# Exercise goal
From the records below, extract only the lines running from the line with "steady_end : Z" to the line with "rt_next_stream_ordering := rt_next_stream_ordering rt;", both lines included, reproducing them exactly.

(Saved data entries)
──────────────────────────────

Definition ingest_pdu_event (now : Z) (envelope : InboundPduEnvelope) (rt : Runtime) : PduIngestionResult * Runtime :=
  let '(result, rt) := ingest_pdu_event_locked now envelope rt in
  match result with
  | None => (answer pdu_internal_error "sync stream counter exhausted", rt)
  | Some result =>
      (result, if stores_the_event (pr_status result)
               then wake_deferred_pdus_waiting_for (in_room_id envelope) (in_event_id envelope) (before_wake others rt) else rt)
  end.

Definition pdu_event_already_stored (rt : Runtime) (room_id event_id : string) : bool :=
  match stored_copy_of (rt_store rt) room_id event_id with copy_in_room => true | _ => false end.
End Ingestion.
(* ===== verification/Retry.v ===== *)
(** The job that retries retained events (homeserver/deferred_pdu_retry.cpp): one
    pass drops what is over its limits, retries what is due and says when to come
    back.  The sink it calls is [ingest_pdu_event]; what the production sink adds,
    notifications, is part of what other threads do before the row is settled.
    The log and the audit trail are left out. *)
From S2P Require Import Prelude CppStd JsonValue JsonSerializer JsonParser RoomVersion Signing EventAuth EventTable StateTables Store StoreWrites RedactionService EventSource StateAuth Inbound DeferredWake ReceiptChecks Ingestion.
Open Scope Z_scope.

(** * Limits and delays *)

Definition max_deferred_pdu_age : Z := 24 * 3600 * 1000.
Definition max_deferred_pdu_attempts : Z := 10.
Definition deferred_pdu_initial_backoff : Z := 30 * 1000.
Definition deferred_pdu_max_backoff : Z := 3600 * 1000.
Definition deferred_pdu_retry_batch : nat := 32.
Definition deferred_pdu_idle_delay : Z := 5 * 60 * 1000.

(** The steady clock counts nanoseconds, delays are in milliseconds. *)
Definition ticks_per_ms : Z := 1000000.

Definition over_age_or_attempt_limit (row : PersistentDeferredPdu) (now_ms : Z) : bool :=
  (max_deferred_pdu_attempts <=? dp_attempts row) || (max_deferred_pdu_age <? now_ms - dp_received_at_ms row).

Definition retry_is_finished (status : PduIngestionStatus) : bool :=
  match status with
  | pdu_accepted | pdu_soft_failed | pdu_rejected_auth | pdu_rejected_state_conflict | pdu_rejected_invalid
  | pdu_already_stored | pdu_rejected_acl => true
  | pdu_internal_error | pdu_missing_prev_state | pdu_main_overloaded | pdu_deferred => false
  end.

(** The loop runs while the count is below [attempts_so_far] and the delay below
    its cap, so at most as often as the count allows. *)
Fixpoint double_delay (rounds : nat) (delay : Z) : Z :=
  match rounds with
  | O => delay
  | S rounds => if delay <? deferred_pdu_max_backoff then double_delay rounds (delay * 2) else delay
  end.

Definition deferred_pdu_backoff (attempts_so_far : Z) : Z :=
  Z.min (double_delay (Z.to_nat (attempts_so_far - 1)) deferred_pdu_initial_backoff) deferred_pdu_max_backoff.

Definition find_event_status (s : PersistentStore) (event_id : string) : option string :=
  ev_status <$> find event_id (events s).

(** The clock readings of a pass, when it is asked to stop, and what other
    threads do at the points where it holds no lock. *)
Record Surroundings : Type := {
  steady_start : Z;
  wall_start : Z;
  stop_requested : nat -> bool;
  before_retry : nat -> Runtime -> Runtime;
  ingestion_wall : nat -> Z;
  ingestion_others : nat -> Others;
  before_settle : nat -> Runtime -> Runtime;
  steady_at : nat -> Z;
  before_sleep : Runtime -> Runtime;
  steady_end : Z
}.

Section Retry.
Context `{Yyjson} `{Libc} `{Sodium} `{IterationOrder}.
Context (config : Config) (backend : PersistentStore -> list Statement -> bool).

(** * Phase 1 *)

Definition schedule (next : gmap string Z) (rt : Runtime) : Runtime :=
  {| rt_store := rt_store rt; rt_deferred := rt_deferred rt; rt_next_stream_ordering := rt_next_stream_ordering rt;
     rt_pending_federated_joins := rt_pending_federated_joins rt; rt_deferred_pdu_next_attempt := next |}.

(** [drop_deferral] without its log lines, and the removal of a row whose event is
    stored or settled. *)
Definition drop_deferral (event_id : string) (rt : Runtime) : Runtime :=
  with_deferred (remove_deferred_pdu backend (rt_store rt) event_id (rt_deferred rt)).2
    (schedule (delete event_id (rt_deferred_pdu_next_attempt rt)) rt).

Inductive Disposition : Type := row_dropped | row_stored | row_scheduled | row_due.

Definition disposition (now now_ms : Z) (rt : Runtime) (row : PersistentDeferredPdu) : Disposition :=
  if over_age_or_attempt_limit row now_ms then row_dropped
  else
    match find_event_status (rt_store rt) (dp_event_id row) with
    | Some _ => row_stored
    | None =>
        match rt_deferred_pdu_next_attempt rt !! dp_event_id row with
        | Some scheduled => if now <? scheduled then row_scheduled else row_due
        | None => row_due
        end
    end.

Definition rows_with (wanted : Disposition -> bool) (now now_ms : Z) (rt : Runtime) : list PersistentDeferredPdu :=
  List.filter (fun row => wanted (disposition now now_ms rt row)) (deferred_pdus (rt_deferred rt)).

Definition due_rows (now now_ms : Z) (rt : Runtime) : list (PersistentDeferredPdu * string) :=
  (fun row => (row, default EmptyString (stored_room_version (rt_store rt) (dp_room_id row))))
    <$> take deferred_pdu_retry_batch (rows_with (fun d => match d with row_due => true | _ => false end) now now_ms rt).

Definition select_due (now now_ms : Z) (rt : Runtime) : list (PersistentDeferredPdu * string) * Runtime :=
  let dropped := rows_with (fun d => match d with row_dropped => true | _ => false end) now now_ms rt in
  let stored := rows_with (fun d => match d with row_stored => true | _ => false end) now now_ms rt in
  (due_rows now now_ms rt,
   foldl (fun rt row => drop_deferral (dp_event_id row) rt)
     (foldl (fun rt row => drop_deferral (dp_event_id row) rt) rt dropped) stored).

──────────────────────────────

# Exercise result
  steady_end : Z
}.

Section Retry.
Context `{Yyjson} `{Libc} `{Sodium} `{IterationOrder}.
Context (config : Config) (backend : PersistentStore -> list Statement -> bool).

(** * Phase 1 *)

Definition schedule (next : gmap string Z) (rt : Runtime) : Runtime :=
  {| rt_store := rt_store rt; rt_deferred := rt_deferred rt; rt_next_stream_ordering := rt_next_stream_ordering rt;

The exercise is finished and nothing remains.